In the data below, which lines hold "TimeText"? Copy every one.

***

(* ===== verification/Traffic.v ===== *)
(** * Traffic: the API server under any sequence of requests

    Every route of services/apiserver/internal/server/server.go, the
    authenticated ones and the three of handlers_auth.go, one after another,
    with any headers, bodies and failures: the invariants of the database. *)
From S2P Require Import Prelude Json Schema Effects Rls Outcomes DbTenancy DbWorkload.
From S2P Require Import DbCluster Wire Encoding Auth Concrete ApiCore ApiOrgs ApiApps ApiAuth.
From S2P Require Import Handlers Isolation Quotas Writes Routes Bodies Members Accounts Sample.
From stdpp Require Import base gmap strings list.
From Stdlib Require Import ZArith Lia.
Open Scope Z_scope.

(** ** Requests *)

Inductive HttpRequest `{UUIDText} `{TimeText} `{CursorText} `{Credentials} :=
| ApiRequest (header : string) (r : Route)
| SignupRequest (body : wire) (fresh : uuid) (raw : option (list Z))
| LoginRequest (body : wire) (raw : option (list Z))
| RefreshRequest (body : wire) (raw : option (list Z)).

Section traffic.
Context `{UUIDText} `{TimeText} `{CursorText} `{Credentials}.
Context (bus : bool) (registryAddr : string).

Definition http (q : HttpRequest) : M Reply :=
  match q with
  | ApiRequest header r => serve bus registryAddr header r
  | SignupRequest body fresh raw => handleSignup body fresh raw
  | LoginRequest body raw => handleLogin body raw
  | RefreshRequest body raw => handleRefresh body raw
  end.
Fixpoint http_all (qs : list HttpRequest) (w : World) : World :=
  match qs with [] => w | q :: qs => http_all qs (http q w).2 end.

(** What is to be shown of a request: of the bodies of the routes, of a new
    account, and of a refresh token stored or revoked. *)
Section requests.
Context (R : DB → DB → Prop) `{!PreOrder R}.
Hypothesis Hbodies : bodies_along R.
Hypothesis Hsignup : ∀ email hash name slug e uo d',
  signed_up email hash name slug e uo d' → R e.(e_db) d'.
Hypothesis Hissued : ∀ u plain t d d', token_issued u plain t d d' → R d d'.
Hypothesis Hrevoked : ∀ d i x t b, d.(refresh_tokens) !! i = Some x →
  R d (set_refresh_tokens (<[i := RefreshTokenRepository.revoke t b x]> d.(refresh_tokens)) d).

Lemma serve_moves header r : moves R (serve bus registryAddr header r).
Proof.
  unfold serve, authenticated. apply moves_bind; [apply _| |].
  - intros w. destruct (Authenticate_same header w) as [[= Hd _ _] _]. by rewrite Hd.
  - intros [id|]; [by apply dispatch_along|by apply moves_ret].
Qed.
Lemma signup_moves body fresh raw : moves R (handleSignup body fresh raw).
Proof.
  apply moves_respond. apply moves_bind; [apply _|apply moves_eq, decode_body_pure; apply _|].
  intros req w. destruct (signupAs req fresh raw w) as [r w'] eqn:E.
  apply signupAs_cases in E as [_ Hend]. simpl. destruct r as [reply|er]; simpl in Hend.
  - destruct Hend as (uo & d & plain & (hash & _ & _ & _ & Hs) & Ht & _).
    etransitivity; [exact (Hsignup _ _ _ _ _ _ _ Hs)|by eapply Hissued].
  - destruct Hend as [->|(uo & hash & _ & _ & _ & Hs)]; [reflexivity|exact (Hsignup _ _ _ _ _ _ _ Hs)].
Qed.
Lemma login_moves body raw : moves R (handleLogin body raw).
Proof.
  apply moves_respond. apply moves_bind; [apply _|apply moves_eq, decode_body_pure; apply _|].
  intros req w. destruct (loginAs req raw w) as [r w'] eqn:E.
  apply loginAs_cases in E as [_ Hend]. simpl. destruct r as [reply|er]; simpl in Hend.
  - destruct Hend as (u & m & x & plain & _ & Ht & _). by eapply Hissued.
  - by rewrite Hend.
Qed.
Lemma issueRefresh_moves stored raw : moves R (issueRefresh stored raw).
Proof.
  intros w. destruct (issueRefresh stored raw w) as [r w'] eqn:E.
  apply issueRefresh_cases in E as [_ Hend]. simpl. destruct r as [reply|er]; simpl in Hend.
  - destruct Hend as (u & plain & g & d & y & _ & Ht & Hy & -> & _).
    transitivity d; [eapply Hissued; by exists g|by apply Hrevoked].
  - destruct Hend as [->|(u & plain & _ & Ht)]; [reflexivity|by eapply Hissued].
Qed.
Lemma refresh_moves body raw : moves R (handleRefresh body raw).
Proof.
  apply moves_respond. destruct (Unmarshal body) as [req|]; [|by apply moves_fail].
  case_decide; [by apply moves_fail|]. apply moves_bind; [apply _| |intros; apply issueRefresh_moves].
  intros w. destruct (checkRefresh_readonly (refreshRequest_RefreshToken req) w) as [[[= Hd _ _] _] _].
  simpl. by rewrite Hd.
Qed.
Lemma http_moves q : moves R (http q).
Proof.
  destruct q; simpl; [apply serve_moves|apply signup_moves|apply login_moves|apply refresh_moves].
Qed.
Lemma http_all_moves qs w : R w.(w_db) (http_all qs w).(w_db).
Proof.
  revert w. induction qs as [|q qs IH]; intros w; [reflexivity|]. simpl.
  etransitivity; [apply http_moves|apply IH].
Qed.
End requests.

(** *** Every organization keeps an owner *)

Lemma owned_signed_up email hash name slug e uo d' :
  signed_up email hash name slug e uo d' → owned e.(e_db) → owned d'.
Proof.
  intros (gm & _ & _ & _ & _ & Ho & _ & Hgm & Hnm & Haud) [Hu Hown].
  eapply owned_audited; [exact Haud|].
  assert (∀ i x, e.(e_db).(memberships) !! i = Some x → x.(Membership_OrgID) = uo.2.(Organization_ID) →
    x.(Membership_UserID) = uo.1.(User_ID) → False) as Hnew.
  { intros i x ???. apply Hnm, is_member_spec. eauto. }
  split.
  - intros i j x y; simpl. intros [[<- <-]|[_ Hx]]%lookup_insert_Some [[<- <-]|[_ Hy]]%lookup_insert_Some ??;
      [done|by edestruct Hnew|by edestruct Hnew|by eapply Hu].
  - intros o. simpl. rewrite lookup_insert_is_Some. intros [<-|[Hne Hs]].
    + exists uo.1.(User_ID), gm. simpl. rewrite lookup_insert_eq. by eexists.
    + destruct (Hown o Hs) as (u & i & m & Hi & ?). exists u, i, m. simpl.
      by rewrite lookup_insert_ne by congruence.
Qed.
Lemma owned_issued u plain t d d' : token_issued u plain t d d' → owned d → owned d'.
Proof. intros (g & _ & _ & ->). by apply owned_same. Qed.

(** C5: the last-owner guard, over all traffic: whatever sequence of requests
    is served, by whomever and with whatever failures, if every organization
    had an owner and no user two memberships of one organization, then so it
    is afterwards; the organizations of new accounts included. *)
Theorem every_organization_keeps_an_owner qs w :
  owned w.(w_db) → owned (http_all qs w).(w_db).
Proof.
  apply (http_all_moves (keeping owned)); [exact bodies_owned|..]; unfold keeping.
  - intros. by eapply owned_signed_up.
  - intros. by eapply owned_issued.
  - intros d i x t b Hi. by apply owned_same.
Qed.

(** *** A refresh token is good for one refresh *)

Definition same_tokens (d d' : DB) : Prop := d'.(refresh_tokens) = d.(refresh_tokens).
#[local] Instance same_tokens_preorder : PreOrder same_tokens.
Proof. split; [by intros d|]. unfold same_tokens. intros d1 d2 d3 ??. congruence. Qed.
#[local] Hint Resolve gives_authorizeDeploy gives_createDeploymentTx gives_latestContainers : gives.
Lemma same_tokens_audited o u action ttype tid md t d1 d d' :
  audited o u action ttype tid md t d d' → same_tokens d1 d → same_tokens d1 d'.
Proof. by intros (g & _ & ->). Qed.
(** A body that ends with its audit entry. *)
Ltac tokens_untouched := unfold along; body_inv; owner_inv; first [done | by eapply same_tokens_audited].
Lemma bodies_same_tokens : bodies_along same_tokens.
Proof.
  split; intros.
  - unfold updateOrganization. tokens_untouched.
  - unfold deleteOrganization. tokens_untouched.
  - unfold inviteMember. tokens_untouched.
  - unfold changeMemberRole. tokens_untouched.
  - unfold removeMember. tokens_untouched.
  - unfold createAPIKey. tokens_untouched.
  - unfold revokeAPIKey. tokens_untouched.
  - unfold createProject. tokens_untouched.
  - unfold createApplication. tokens_untouched.
  - unfold scaleApplication. tokens_untouched.
  - unfold planDelete. tokens_untouched.
  - unfold deleteApplication. tokens_untouched.
  - unfold createDomain. tokens_untouched.
  - unfold deleteDomain. tokens_untouched.
  - eapply gives_mono; [apply gives_deployImage|].
    intros e oda e' (app & _ & g & d1 & Himg & _ & _ & _ & _ & _ & _ & Haud).
    eapply same_tokens_audited; [exact Haud|].
    by destruct Himg as [(_ & _ & _ & ? & ? & _ & ->)|(_ & _ & ->)].
  - eapply gives_mono; [apply gives_requestBuild|]. intros e ob e' (app & _ & g & _ & _ & Haud).
    by eapply same_tokens_audited.
  - eapply gives_mono; [apply gives_deployment_UpdateResult|]. by intros e _ e' (x & s & _ & ->).
  - eapply gives_mono; [apply gives_build_UpdateResult|]. by intros e _ e' (x & s & _ & ->).
Qed.

(** Spent tokens stay spent, whatever is served. *)
Lemma bodies_along_mono (R R' : DB → DB → Prop) :
  (∀ d d', R d d' → R' d d') → bodies_along R → bodies_along R'.
Proof.
  intros HR Hb. split; intros; (eapply gives_mono; [apply Hb|]; intros ???; apply HR).
Qed.
Lemma signed_up_tokens email hash name slug e uo d' :
  signed_up email hash name slug e uo d' → same_tokens e.(e_db) d'.
Proof.
  intros (gm & _ & _ & _ & _ & _ & _ & _ & _ & Haud). by eapply same_tokens_audited.
Qed.
Lemma ledger_revoked d i x t b : d.(refresh_tokens) !! i = Some x →
  ledger d (set_refresh_tokens (<[i := RefreshTokenRepository.revoke t b x]> d.(refresh_tokens)) d).
Proof.
  intros Hi Hw. split; [by apply tokens_wf_revoke|]. intros hash Hs. apply spent_revoke; auto.
Qed.
Lemma http_all_ledger qs w : ledger w.(w_db) (http_all qs w).(w_db).
Proof.
  apply (http_all_moves ledger).
  - eapply bodies_along_mono; [|exact bodies_same_tokens]. intros d d'. apply ledger_same.
  - intros. by eapply ledger_same, signed_up_tokens.
  - intros. by eapply ledger_issued.
  - intros. by apply ledger_revoked.
Qed.

(** C17: a refresh token is good for one refresh: once [handleRefresh] has
    answered a token with 200, whatever requests are served after, by
    whomever and with whatever failures, the token is refused (the reply is
    an error, the database is not touched). *)
Theorem refresh_single_use body raw w reply w1 qs raw' r w3 :
  tokens_wf w.(w_db) →
  handleRefresh body raw w = (Ok reply, w1) → ¬ is_error reply →
  handleRefresh body raw' (http_all qs w1) = (r, w3) →
  ∃ reply', r = Ok reply' ∧ is_error reply' ∧ w3.(w_db) = (http_all qs w1).(w_db).
Proof.
  intros Hw E1 Hok E2. unfold handleRefresh in E1, E2.
  apply respond_cases in E1 as [(? & [= <-] & E1)|(? & ? & ? & _ & [= <-] & ? & _)]; [|done].
  destruct (Unmarshal body) as [req|]; [|done]. case_decide; [done|].
  destruct (refreshWith_cases _ _ _ _ _ Hw E1) as [_ Hend].
  destruct (ledger_refresh _ _ _ _ Hw Hend) as [Hl Hs]. destruct (Hl Hw) as [Hw1 _].
  destruct (http_all_ledger qs w1 Hw1) as [Hw2 Hkeep].
  apply respond_cases in E2 as [(reply' & -> & E2)|(er & w2 & reply' & E2 & -> & Herr & Hd & _)];
    destruct (refresh_spent _ _ _ _ _ Hw2 (Hkeep _ Hs) E2) as [[? ?] Hd2]; [done|].
  exists reply'. split; [done|]. split; [done|]. by rewrite Hd.
Qed.
End traffic.

(** ** On the sample *)

#[local] Existing Instances hexUUID hexTime hexCursor plainCredentials.
(** The only owner asks to leave, then to become a viewer; Bob signs up. *)
Definition ann_leaves : list HttpRequest :=
  [ApiRequest ("Bearer " +:+ canonical_String 2) (RemoveMember (canonical_String 1) (canonical_String 2));
   ApiRequest ("Bearer " +:+ canonical_String 2)
     (ChangeMemberRole (canonical_String 1) (canonical_String 2)
        (Some (JObject [("role", JString "viewer")])));
   SignupRequest (credentials_body "bob@example.com" "secret") 777 random_bytes].
Lemma every_organization_keeps_an_owner_witness :
  owned (http_all true "" ann_leaves sampleWorld).(w_db)
  ∧ size (http_all true "" ann_leaves sampleWorld).(w_db).(memberships) = 3%nat.
Proof.
  split; [|vm_compute; reflexivity]. apply every_organization_keeps_an_owner. exact sample_owned.
Defined.

(** The token of Ann's session is used, then again after that traffic. *)
Lemma refresh_single_use_witness :
  let w1 := (handleRefresh (refresh_body "t0") random_bytes sessionWorld).2 in
  let w2 := http_all true "" ann_leaves w1 in
  ∃ reply', (handleRefresh (refresh_body "t0") (Some (repeat 9 32)) w2).1 = Ok reply' ∧ is_error reply'.
Proof.
  destruct (handleRefresh (refresh_body "t0") random_bytes sessionWorld) as [r w1] eqn:E1. cbv zeta; cbn [snd].
  destruct (handleRefresh (refresh_body "t0") (Some (repeat 9 32)) (http_all true "" ann_leaves w1))
    as [r3 w3] eqn:E3. cbn [fst].
  pose proof (f_equal fst E1) as Er. vm_compute in Er. destruct r as [reply|]; [|discriminate Er].
  injection Er as Er.
  destruct (refresh_single_use true "" (refresh_body "t0") random_bytes sessionWorld reply w1 ann_leaves
    (Some (repeat 9 32)) r3 w3 session_tokens_wf E1) as (reply' & -> & He & _);
    [|exact E3|by exists reply'].
  intros (st & code & msg & H). rewrite H in Er. discriminate Er.
Defined.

***

# FINAL ANSWER
Inductive HttpRequest `{UUIDText} `{TimeText} `{CursorText} `{Credentials} :=
Context `{UUIDText} `{TimeText} `{CursorText} `{Credentials}.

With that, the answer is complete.